**DIRECTIONS**
All the entries, exactly as they read, must be written out again.

**INPUT MATERIAL**
(* ===== verification/ExifReadProofs.v ===== *)
(** * Reading an EXIF segment back

    The reader of a whole segment, and the proof that it finds in the output
    of [Jpeg_WriteAPP1] what the structs hold; the file with the segment. *)
From stdpp Require Import base list vector.
From Stdlib Require Import ZArith Lia.
From S2P Require Import Prelude ExifTypes ExifStream ExifWriter ExifProofs ExifDirProofs ExifTables.

(** ** The reader *)

Definition with_tag (t : Z) (es : list entry) : list entry := List.filter (fun e => e_tag e =? t) es.
Definition members (es : list entry) : list entry := List.filter (fun e => plain (e_tag e)) es.

(** The directory that the entry of a tag points to, if there is one. *)
Definition sub {A} (read : Z -> option A) (ifh t : Z) (es : list entry) : option (option A) :=
  match with_tag t es with
  | [] => Some None
  | [Entry _ _ _ [v]] => a ← read (ifh + v); Some (Some a)
  | _ => None
  end.

(** The bytes that two entries give the place and the number of. *)
Definition read_thumbnail (buf : list Z) (ifh : Z) (es : list entry) : option (list Z) :=
  match with_tag IFD_JPEGINTERCHANGEFORMAT es, with_tag IFD_JPEGINTERCHANGEFORMATLENGTH es with
  | [], [] => Some []
  | [Entry _ _ _ [v] ], [Entry _ _ _ [n] ] => slice buf (ifh + v) n
  | _, _ => None
  end.
Lemma to_zero_size l k : _GetAsciiStringSize l = Some k -> 0 <= k /\ zlen (to_zero l) = k + 1 /\ exists rest, l = to_zero l ++ rest.
Proof.
  revert k. induction l as [|c l IH]; intros k; [done|]. cbn [_GetAsciiStringSize to_zero]. destruct (Z.eqb_spec c 0) as [->|].
  - intros [= <-]. split; [done|]. split; [done|]. by exists l.
  - destruct (_GetAsciiStringSize l) as [j|]; [|done]. rewrite obind_Some. intros [= <-]. destruct (IH j eq_refl) as (H1 & H2 & rest & H3).
    split; [lia|]. split; [rewrite zlen_cons; lia|]. exists rest. cbn [app]. by rewrite <- H3.
Qed.
Lemma entry_string {n} (v : vec Z n) : terminated v -> entry_of (string_field t v) = Some (entry_with t (text v)).
Proof.
  intros H. destruct (ascii_size _ H) as (k & Hk & _). unfold entry_of, string_field, field_count. cbn [f_count f_ptr f_type f_tag].
  rewrite Hk. rewrite !obind_Some. destruct (to_zero_size _ _ Hk) as (H1 & H2 & rest & H3). rewrite H3 at 1.
  rewrite elements_bytes by done. rewrite obind_Some. cbn [entry_with text]. change (array_bytes v) with (mem_bytes v). by rewrite H2.
Qed.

**TASK RESPONSE**
(* ===== verification/ExifReadProofs.v ===== *)
(** * Reading an EXIF segment back

    The reader of a whole segment, and the proof that it finds in the output
    of [Jpeg_WriteAPP1] what the structs hold; the file with the segment. *)
From stdpp Require Import base list vector.
From Stdlib Require Import ZArith Lia.
From S2P Require Import Prelude ExifTypes ExifStream ExifWriter ExifProofs ExifDirProofs ExifTables.

(** ** The reader *)

Definition with_tag (t : Z) (es : list entry) : list entry := List.filter (fun e => e_tag e =? t) es.
Definition members (es : list entry) : list entry := List.filter (fun e => plain (e_tag e)) es.

(** The directory that the entry of a tag points to, if there is one. *)
Definition sub {A} (read : Z -> option A) (ifh t : Z) (es : list entry) : option (option A) :=
  match with_tag t es with
  | [] => Some None
  | [Entry _ _ _ [v]] => a ← read (ifh + v); Some (Some a)
  | _ => None
  end.

(** The bytes that two entries give the place and the number of. *)
Definition read_thumbnail (buf : list Z) (ifh : Z) (es : list entry) : option (list Z) :=
  match with_tag IFD_JPEGINTERCHANGEFORMAT es, with_tag IFD_JPEGINTERCHANGEFORMATLENGTH es with
  | [], [] => Some []
  | [Entry _ _ _ [v] ], [Entry _ _ _ [n] ] => slice buf (ifh + v) n
  | _, _ => None
  end.
Lemma to_zero_size l k : _GetAsciiStringSize l = Some k -> 0 <= k /\ zlen (to_zero l) = k + 1 /\ exists rest, l = to_zero l ++ rest.
Proof.
  revert k. induction l as [|c l IH]; intros k; [done|]. cbn [_GetAsciiStringSize to_zero]. destruct (Z.eqb_spec c 0) as [->|].
  - intros [= <-]. split; [done|]. split; [done|]. by exists l.
  - destruct (_GetAsciiStringSize l) as [j|]; [|done]. rewrite obind_Some. intros [= <-]. destruct (IH j eq_refl) as (H1 & H2 & rest & H3).
    split; [lia|]. split; [rewrite zlen_cons; lia|]. exists rest. cbn [app]. by rewrite <- H3.
Qed.
Lemma entry_string {n} (v : vec Z n) : terminated v -> entry_of (string_field t v) = Some (entry_with t (text v)).
Proof.
  intros H. destruct (ascii_size _ H) as (k & Hk & _). unfold entry_of, string_field, field_count. cbn [f_count f_ptr f_type f_tag].
  rewrite Hk. rewrite !obind_Some. destruct (to_zero_size _ _ Hk) as (H1 & H2 & rest & H3). rewrite H3 at 1.
  rewrite elements_bytes by done. rewrite obind_Some. cbn [entry_with text]. change (array_bytes v) with (mem_bytes v). by rewrite H2.
Qed.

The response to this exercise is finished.